● Try it: The stretch wanted below opens at the line containing "rewrite app_nil_r. split_and!;" and closes at the line containing "constructor; try done.". Please return it exactly, with no other lines.

● Source data:
(* ===== verification/FastFlowsSpec.v ===== *)
(** * The handlers of the fast path

    The theorems about whole handlers of [FastFlows]: what they do to the flow, its
    buffers, the notifications, the packets sent and the queue manager, from the
    receive part ([FastRx]) and the transmit part ([FastTx]). *)
From S2P Require Import Prelude Memif Packet TcpCommon Qman FastCtx FastFlows FastRx FastTx.

Module FastFlowsSpec.
Import Packet TcpCommon FastCtx FastFlows FastRx FastTx.

Section Handlers.
Context (shm_len : Z) (fp_xsumoffload : bool) (eth_addr : Z).
Context (rte_ipv4_cksum rte_ipv4_udptcp_cksum : pkt_tcp -> Z).
Context (fwd_enqueue : Z -> Z -> bool).
Context {Q : Type} `{QM : QueueManager Q}.

Abbreviation fast_flows_qman :=
  (fast_flows_qman shm_len fp_xsumoffload eth_addr rte_ipv4_cksum rte_ipv4_udptcp_cksum fwd_enqueue).
Abbreviation fast_flows_packet :=
  (fast_flows_packet shm_len fp_xsumoffload rte_ipv4_cksum rte_ipv4_udptcp_cksum).
Abbreviation fast_flows_bump :=
  (fast_flows_bump shm_len fp_xsumoffload eth_addr rte_ipv4_cksum rte_ipv4_udptcp_cksum).
Abbreviation flow_tx_ack := (flow_tx_ack fp_xsumoffload rte_ipv4_cksum rte_ipv4_udptcp_cksum).

(** ** The invariant of a flow

    [S] is the stream from the peer, of which the application has been told [N] bytes;
    [T] is the stream to the peer, whose byte [M] is sent next with sequence number
    [isn + M]. *)
Record flow_inv (m : memory) (fs : flowst) (S T : Z -> Z) (N isn M : Z) : Prop := {
  fi_rx : rx_wf shm_len fs;
  fi_tx : tx_wf shm_len fs;
  fi_rxs : rx_stream m fs S N;
  fi_txs : tx_stream m fs T isn M;
  fi_disj : rx_base fs + fs_rx_len fs <= fs_tx_base fs \/ fs_tx_base fs + fs_tx_len fs <= rx_base fs;
  fi_ts : in32 (fs_tx_next_ts fs)
}.
(* ===== verification/Loadmon.v ===== *)
(** * Load monitor of the fast path ([tas/tas.c])

    The main loop of the slow path measures how busy the cores of the fast path are, and
    asks for one core more or less.  The request is one word, [fp_scale_to], which the first core
    of the fast path takes ([Reta.poll_scale]) and sets back to 0; applications write it too. *)
From S2P Require Import Prelude.
#[local] Open Scope Z_scope.

Module Loadmon.

(** [flexnic_scale_to] on [fp_scale_to]: [false] is the return value -1. *)
Definition flexnic_scale_to (fp_scale_to cores : Z) : bool * Z :=
  if negb (fp_scale_to =? 0) then (false, fp_scale_to) else (true, cores).

(** What the monitor reads and clears in the contexts of the cores. *)
Record core : Type := mk_core { loadmon_cyc_busy : Z; kernel_drop : Z }.
#[export] Instance eta_core : Eta core := fun c => mk_core (loadmon_cyc_busy c) (kernel_drop c).

(** [core_loads] and the static variables of [flexnic_loadmon]. *)
Record monitor : Type := mk_monitor {
  core_loads : Z -> Z; ewma_busy : Z; ewma_cycles : Z; last_tsc : Z; kdrops : Z; waiting : bool; waiting_n : Z; count : Z
}.
#[export] Instance eta_monitor : Eta monitor := fun m =>
  mk_monitor (core_loads m) (ewma_busy m) (ewma_cycles m) (last_tsc m) (kdrops m) (waiting m) (waiting_n m) (count m).

Definition monitor_init : monitor := mk_monitor (fun _ => 0) 0 0 0 0 true 0 0.

(** The loop over the cores from [i] on, with [n] cores left: [None] when a core has no
    context yet ([ctxs[i] == NULL]). *)
Fixpoint sum_busy (n : nat) (i : Z) (m : monitor) (ctxs : Z -> option core) (cyc_busy : Z) : option Z * monitor * (Z -> option core) :=
  match n with
  | O => (Some cyc_busy, m, ctxs)
  | S n =>
    match ctxs i with
    | None => (None, m, ctxs)
    | Some c =>
      let x := loadmon_cyc_busy c in
      let cyc_busy := u64 (cyc_busy + (x - core_loads m i)) in
      let m := m <| core_loads := <[i := x]> (core_loads m) |> <| kdrops := u64 (kdrops m + kernel_drop c) |> in
      sum_busy n (i + 1) m (<[i := Some (c <| kernel_drop := 0 |>)]> ctxs) cyc_busy
    end
  end.

(** The two moving averages, and the statistics that are printed every 100 calls; the
    counters of calls are of type [int]. *)
Definition averages (m : monitor) (cyc_busy cycles : Z) : monitor :=
  let m := m <| ewma_busy := u64 (u64 (7 * ewma_busy m) + cyc_busy) / 8 |>
             <| ewma_cycles := u64 (u64 (7 * ewma_cycles m) + cycles) / 8 |> in
  let print := Z.rem (count m) 100 =? 0 in
  let m := m <| count := s32 (count m + 1) |> in
  if print then m <| kdrops := 0 |> else m.

(** The cycles the cores did not need. *)
Definition idle_cycles (m : monitor) (num_cores : Z) : Z :=
  if ewma_busy m <? u64 (num_cores * ewma_cycles m) then u64 (num_cores * ewma_cycles m) - ewma_busy m else 0.

(** [flexnic_loadmon]: the result is the monitor, the contexts and [fp_scale_to]. *)
Definition flexnic_loadmon (fp_cores_max : Z) (m : monitor) (ctxs : Z -> option core) (fp_cores_cur fp_scale_to tsc : Z)
    : monitor * (Z -> option core) * Z :=
  let num_cores := fp_cores_cur in
  let '(busy, m, ctxs) := sum_busy (Z.to_nat num_cores) 0 m ctxs 0 in
  match busy with
  | None => (m, ctxs, fp_scale_to)
  | Some cyc_busy =>
    if last_tsc m =? 0 then (m <| last_tsc := tsc |>, ctxs, fp_scale_to)
    else
      let cycles := u64 (tsc - last_tsc m) in
      let m := averages (m <| last_tsc := tsc |>) cyc_busy cycles in
      let m := if waiting m then m <| waiting_n := s32 (waiting_n m + 1) |> else m in
      if waiting m && (waiting_n m <? 10) then (m, ctxs, fp_scale_to)
      else
        let id_cyc := idle_cycles m num_cores in
        let decided cores := (m <| waiting := true |> <| waiting_n := 0 |>, ctxs, snd (flexnic_scale_to fp_scale_to cores)) in
        if (1 <? num_cores) && (u64 (ewma_cycles m * 5) / 4 <? id_cyc) then decided (u32 (num_cores - 1))
        else if (num_cores <? fp_cores_max) && (id_cyc <? ewma_cycles m / 5) then decided (u32 (num_cores + 1))
        else (m, ctxs, fp_scale_to)
  end.

End Loadmon.
(** One entry: a segment for a flow that has something to send, nothing otherwise. *)
Lemma fire_one c fid nbh ts M q : flows_ok c M -> D fid -> in32 ts ->
  Z.of_nat (length (c_tx c)) < TXBUF_SIZE -> tcp_txavail (c_flowst c fid) None <= q ->
  exists (sends : bool) c' M' new,
    fast_flows_qman c fid nbh ts = Done (if sends then 0 else -1, c') /\
    flows_ok c' M' /\ send_frame c c' /\ c_tx c' = c_tx c ++ new /\
    length new = (if sends then 1 else 0)%nat /\ (forall i, M i <= M' i) /\
    tcp_txavail (c_flowst c' fid) None <= Z.max 0 (q - Z.min q TCP_MSS) /\
    (forall i, i <> fid -> c_flowst c' i = c_flowst c i).
Proof.
  intros [Hinv Hcore] HD H32 Hroom Hq. pose proof (Hinv fid HD) as Hf.
  pose proof (txavail_u32 shm_len _ (fi_tx _ _ _ _ _ _ _ _ Hf)) as Hr.
  destruct (decide (tcp_txavail (c_flowst c fid) None = 0)) as [E0|E0].
  - exists false, c, M, []. unfold FastFlows.fast_flows_qman. rewrite (Hcore fid HD), Z.eqb_refl, E0. cbn.
    rewrite app_nil_r. split_and!; try done. lia.
  - destruct (qman_sends_ok shm_len fp_xsumoffload eth_addr rte_ipv4_cksum rte_ipv4_udptcp_cksum fwd_enqueue
      c fid nbh ts _ _ _ _ _ Hf (Hcore fid HD)) as (fs' & nb & E & Hinv' & Hg & _ & _ & _ & _ & Hq'); [lia|done|done|].
    set (len := Z.min (tcp_txavail (c_flowst c fid) None) TCP_MSS) in *.
    assert (Hlen : 0 <= len) by (unfold len, TCP_MSS; lia).
    exists true, ((set_flow c fid fs') <| c_tx := c_tx c ++ [nb] |>), (<[fid := M fid + len]> M), [nb].
    split; [exact E|].
    assert (Hfl : forall i, c_flowst ((set_flow c fid fs') <| c_tx := c_tx c ++ [nb] |>) i =
      if decide (fid = i) then fs' else c_flowst c i) by done.
    split_and!; try done.
    + constructor; intros i Hi; rewrite Hfl; cbn; unfold insert, fn_insert.
      * case_decide; [by subst|by apply Hinv].
      * case_decide; [|by apply Hcore]. subst. rewrite Hg. by apply Hcore.
    + constructor; try done. intros i Hi. rewrite Hfl, decide_False by congruence. done.
    + intros i. unfold insert, fn_insert. case_decide; [subst; lia|lia].
    + rewrite Hfl, decide_True by done. specialize (Hq' q Hq). lia.
    + intros i Hi. rewrite Hfl, decide_False by congruence. done.
Qed.

(** What [poll_qman]'s loop does to all entries, from [off] buffers used on: [A i] bytes of flow
    [i] stay scheduled. *)
Lemma qman_fire_all_ok hs max ts A : in32 ts -> (forall i, 0 <= i < max -> is_Some (hs i)) ->
  (forall i, 0 <= A i) -> forall l off c M,
  flows_ok c M -> Forall (fun p => D (fst p) /\ 0 <= snd p <= TCP_MSS) l ->
  (forall i, D i -> tcp_txavail (c_flowst c i) None <= A i + QmanPoll.sent i l) ->
  0 <= off -> off + Z.of_nat (length l) <= max ->
  Z.of_nat (length (c_tx c) + length l) <= TXBUF_SIZE ->
  exists c' M' new, qman_fire_all l hs off c ts = Done (off + Z.of_nat (length new), c') /\
    (length new <= length l)%nat /\ c_tx c' = c_tx c ++ new /\
    flows_ok c' M' /\ send_frame c c' /\ (forall i, M i <= M' i) /\
    (forall i, D i -> tcp_txavail (c_flowst c' i) None <= A i).
Proof.
  intros H32 Hhs HA. induction l as [|[q b] l IH]; intros off c M Hok Hl Hcr Hoff Hmax Htx;
    cbn [Fastemu.qman_fire_all].
  { exists c, M, []. rewrite app_nil_r. cbn. rewrite Z.add_0_r. split_and!; try done.
    intros i Hi. specialize (Hcr i Hi). cbn in Hcr. lia. }
  apply Forall_cons in Hl as [[HD Hb] Hl]. cbn [fst snd length] in *.
  destruct (Hhs off) as [nbh Hnb]; [lia|]. unfold handle. rewrite Hnb. cbn [mbind outcome_bind].
  assert (Hnn : forall i, 0 <= QmanPoll.sent i l).
  { intros i. apply QmanPoll.sent_nonneg. eapply Forall_impl; [exact Hl|]. cbn. lia. }
  pose proof (Hcr q HD) as Hq. rewrite QmanPoll.sent_cons, decide_True in Hq by done.
  destruct (fire_one c q nbh ts M _ Hok HD H32 ltac:(lia) Hq)
    as (sends & c1 & M1 & new & -> & Hok1 & Hf1 & Htx1 & Hn1 & HM1 & Hav1 & Ho1).
  cbn [mbind outcome_bind].
  destruct (IH (if (if sends then 0 else -1) =? 0 then off + 1 else off) c1 M1 Hok1 Hl)
    as (c2 & M2 & new2 & -> & Hn2 & Htx2 & Hok2 & Hf2 & HM2 & Hav2).
  - intros i Hi. specialize (Hcr i Hi). rewrite QmanPoll.sent_cons in Hcr. specialize (Hnn i). specialize (HA i).
    destruct (decide (q = i)) as [->|Hne]; [lia|]. rewrite Ho1 by congruence. lia.
  - destruct sends; cbn; lia.
  - destruct sends; cbn; lia.
  - rewrite Htx1, length_app, Hn1. destruct sends; lia.
  - exists c2, M2, (new ++ new2). rewrite length_app, Hn1. split.
    { do 2 f_equal. destruct sends; cbn; lia. }
    split; [destruct sends; lia|]. split; [by rewrite Htx2, Htx1, app_assoc|].
    split; [done|]. split; [|split; [|done]].
    + destruct Hf1, Hf2. constructor; try congruence. intros i Hi. rewrite sf_other1, sf_other0 by done. done.
    + intros i. specialize (HM1 i). specialize (HM2 i). lia.
Qed.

● Result of the task:
    rewrite app_nil_r. split_and!; try done. lia.
  - destruct (qman_sends_ok shm_len fp_xsumoffload eth_addr rte_ipv4_cksum rte_ipv4_udptcp_cksum fwd_enqueue
      c fid nbh ts _ _ _ _ _ Hf (Hcore fid HD)) as (fs' & nb & E & Hinv' & Hg & _ & _ & _ & _ & Hq'); [lia|done|done|].
    set (len := Z.min (tcp_txavail (c_flowst c fid) None) TCP_MSS) in *.
    assert (Hlen : 0 <= len) by (unfold len, TCP_MSS; lia).
    exists true, ((set_flow c fid fs') <| c_tx := c_tx c ++ [nb] |>), (<[fid := M fid + len]> M), [nb].
    split; [exact E|].
    assert (Hfl : forall i, c_flowst ((set_flow c fid fs') <| c_tx := c_tx c ++ [nb] |>) i =
      if decide (fid = i) then fs' else c_flowst c i) by done.
    split_and!; try done.
    + constructor; intros i Hi; rewrite Hfl; cbn; unfold insert, fn_insert.
      * case_decide; [by subst|by apply Hinv].
      * case_decide; [|by apply Hcore]. subst. rewrite Hg. by apply Hcore.
    + constructor; try done. intros i Hi. rewrite Hfl, decide_False by congruence. done.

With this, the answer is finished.